WORK REQUEST
Could you copy every line in the listing below that has the word "MessageStream"?
━━━━━ RAW DATA ━━━━━
(** * langsmith-fetch: the bulk-retrieval core (src/fetchers.ts) and the
      time-filter guard of the command line (src/cli.ts)

    A shallow embedding of the fetchers: the metadata extractor, the
    message-stream parser, the single-item fetchers, the query builder, the
    thread-id deduplicator and the bounded-concurrency bulk orchestrator.

    JavaScript values are modelled as follows.
    - A string is a [string]; its characters stand for code units below 256.
    - A number that the code computes with is a [jsnum]: an integer or NaN.
      Time values of [Date] are integers of milliseconds, so the arithmetic
      on them is exact.
    - An optional field ([x?: T], possibly [null] on the wire) is an [option].
    - An object used as a dictionary ([Record<string, unknown>]) is a
      [gmap string jsval].
    - The [Map] of thread ids keeps insertion order: an association list.
    - A rejected promise or a thrown exception is the [Throw] case of
      [result]. *)

From Stdlib Require Import ZArith QArith Ascii.
From stdpp Require Import base option list strings gmap relations pretty.

Open Scope Z_scope.
Close Scope Q_scope.

(** ** JavaScript primitives *)

Inductive jsnum :=
  | Num (z : Z)
  | NaN.

Inductive jsval :=
  | JNull
  | JBool (b : bool)
  | JNumber (n : jsnum)
  | JString (s : string).

#[global] Instance jsnum_eq_dec : EqDecision jsnum.
Proof. solve_decision. Defined.

#[global] Instance jsval_eq_dec : EqDecision jsval.
Proof. solve_decision. Defined.

(** [a - b] on numbers: NaN is absorbing. *)
Definition js_sub (a b : jsnum) : jsnum :=
  match a, b with
  | Num x, Num y => Num (x - y)
  | _, _ => NaN
  end.

Definition js_mul (a b : jsnum) : jsnum :=
  match a, b with
  | Num x, Num y => Num (x * y)
  | _, _ => NaN
  end.

(** [v > 0] for a number: false on NaN. *)
Definition js_gt0 (n : jsnum) : bool :=
  match n with
  | Num z => bool_decide (0 < z)
  | NaN => false
  end.

(** Truthiness of a string (in [if (s)], [a && b]): non-empty. *)
Definition truthy_str (s : string) : bool :=
  match s with
  | EmptyString => false
  | String _ _ => true
  end.

(** Truthiness of an optional string field. *)
Definition truthy_ostr (o : option string) : bool :=
  match o with
  | Some s => truthy_str s
  | None => false
  end.

Definition truthy (v : jsval) : bool :=
  match v with
  | JNull => false
  | JBool b => b
  | JNumber (Num z) => negb (bool_decide (z = 0))
  | JNumber NaN => false
  | JString s => truthy_str s
  end.

(** [a ?? b] on a dictionary lookup: [b] when [a] is absent or null. *)
Definition nullish (a b : option jsval) : option jsval :=
  match a with
  | None | Some JNull => b
  | Some v => Some v
  end.

(** ** Strings: [split('\n\n')] and [trim()] *)

Definition LF : ascii := "010"%char.

Definition is_LF (c : ascii) : bool := bool_decide (c = LF).

(** White space and line terminators removed by [String.prototype.trim],
    among the code units below 256: TAB, LF, VT, FF, CR, SP, NBSP. *)
Definition is_js_space (c : ascii) : bool :=
  let n := nat_of_ascii c in
  (bool_decide (9 <= n)%nat && bool_decide (n <= 13)%nat)
  || bool_decide (n = 32%nat) || bool_decide (n = 160%nat).

(** [s.split('\n\n')]: the separator is matched leftmost first, matches do
    not overlap, and the result always has at least one segment. *)
Fixpoint split_nn (s : string) : list string :=
  match s with
  | EmptyString => [EmptyString]
  | String c s' =>
      match is_LF c, s' with
      | true, String c' s'' =>
          if is_LF c' then EmptyString :: split_nn s''
          else
            match split_nn s' with
            | h :: t => String c h :: t
            | [] => [String c EmptyString]
            end
      | _, _ =>
          match split_nn s' with
          | h :: t => String c h :: t
          | [] => [String c EmptyString]
          end
      end
  end.

Fixpoint trimStart (s : string) : string :=
  match s with
  | EmptyString => EmptyString
  | String c s' => if is_js_space c then trimStart s' else s
  end.

(** Drops the trailing white space: a character is kept when something
    that is kept follows it, or when it is not white space. *)
Fixpoint trimEnd (s : string) : string :=
  match s with
  | EmptyString => EmptyString
  | String c s' =>
      match trimEnd s' with
      | EmptyString => if is_js_space c then EmptyString else String c EmptyString
      | t => String c t
      end
  end.

Definition trim (s : string) : string := trimEnd (trimStart s).

(** ** The built-ins the fetchers call *)

(** [JSON.parse] and [Date] are built-ins of the JavaScript engine; the
    fetchers are modelled over any implementation of them. [Message] is the
    decoded form of one chat message, [Feedback] of one feedback record. *)
Class JsRuntime := {
  Message : Type;
  Feedback : Type;
  (** [JSON.parse(s)]; [None] when it throws a SyntaxError. *)
  JSON_parse : string -> option Message;
  (** [new Date(s).getTime()]: the time value in milliseconds, NaN for an
      Invalid Date. The constructor itself never throws. *)
  Date_parse : string -> jsnum;
  (** [new Date(t).toISOString()]; [None] when it throws a RangeError (on
      an invalid time value). *)
  Date_toISOString : jsnum -> option string;
  (** [parseInt(s, 10)] *)
  parseInt10 : string -> jsnum;
}.

(** ** Message-stream parser (fetchThread, lines 164-176) *)

Section MessageStream.
Context `{JsRuntime}.

(** One turn of the [for] loop over the segments: [messages] is the array
    built so far. *)
Definition parse_segment (messages : list Message) (line : string) : list Message :=
  let trimmed := trim line in
  if truthy_str trimmed then
    match JSON_parse trimmed with
    | Some m => messages ++ [m]
    | None => messages
    end
  else messages.

Definition parseMessages (messagesText : string) : list Message :=
  fold_left parse_segment (split_nn messagesText) [].

End MessageStream.

(** ** Data model (src/types.ts) *)

Section DataModel.
Context `{JsRuntime}.

Record RunExtra := {
  extra_metadata : option (gmap string jsval);
}.

Record RunOutputs := {
  outputs_messages : option (list Message);
}.

Record RawRun := {
  run_id : string;
  run_status : option string;
  run_start_time : option string;
  run_end_time : option string;
  run_extra : option RunExtra;
  run_outputs : option RunOutputs;
  run_messages : option (list Message);
  run_prompt_tokens : option Z;
  run_completion_tokens : option Z;
  run_total_tokens : option Z;
  run_prompt_cost : option Q;
  run_completion_cost : option Q;
  run_total_cost : option Q;
  run_first_token_time : option string;
  run_feedback_stats : option (gmap string jsval);
}.

Record TokenUsage := {
  prompt_tokens : option Z;
  completion_tokens : option Z;
  total_tokens : option Z;
}.

Record Costs := {
  prompt_cost : option Q;
  completion_cost : option Q;
  total_cost : option Q;
}.

(** [duration_ms : number | null]: [None] is null. *)
Record RunMetadata := {
  status : option string;
  start_time : option string;
  end_time : option string;
  duration_ms : option jsnum;
  custom_metadata : gmap string jsval;
  token_usage : TokenUsage;
  costs : Costs;
  first_token_time : option string;
  feedback_stats : gmap string jsval;
}.

(** [metadata?] and [feedback?]: [None] is an absent field. *)
Record TraceData := {
  trace_id : string;
  trace_messages : list Message;
  trace_metadata : option RunMetadata;
  trace_feedback : option (list Feedback);
}.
━━━━━
OUTPUT FOR THIS TASK
Section MessageStream.
End MessageStream.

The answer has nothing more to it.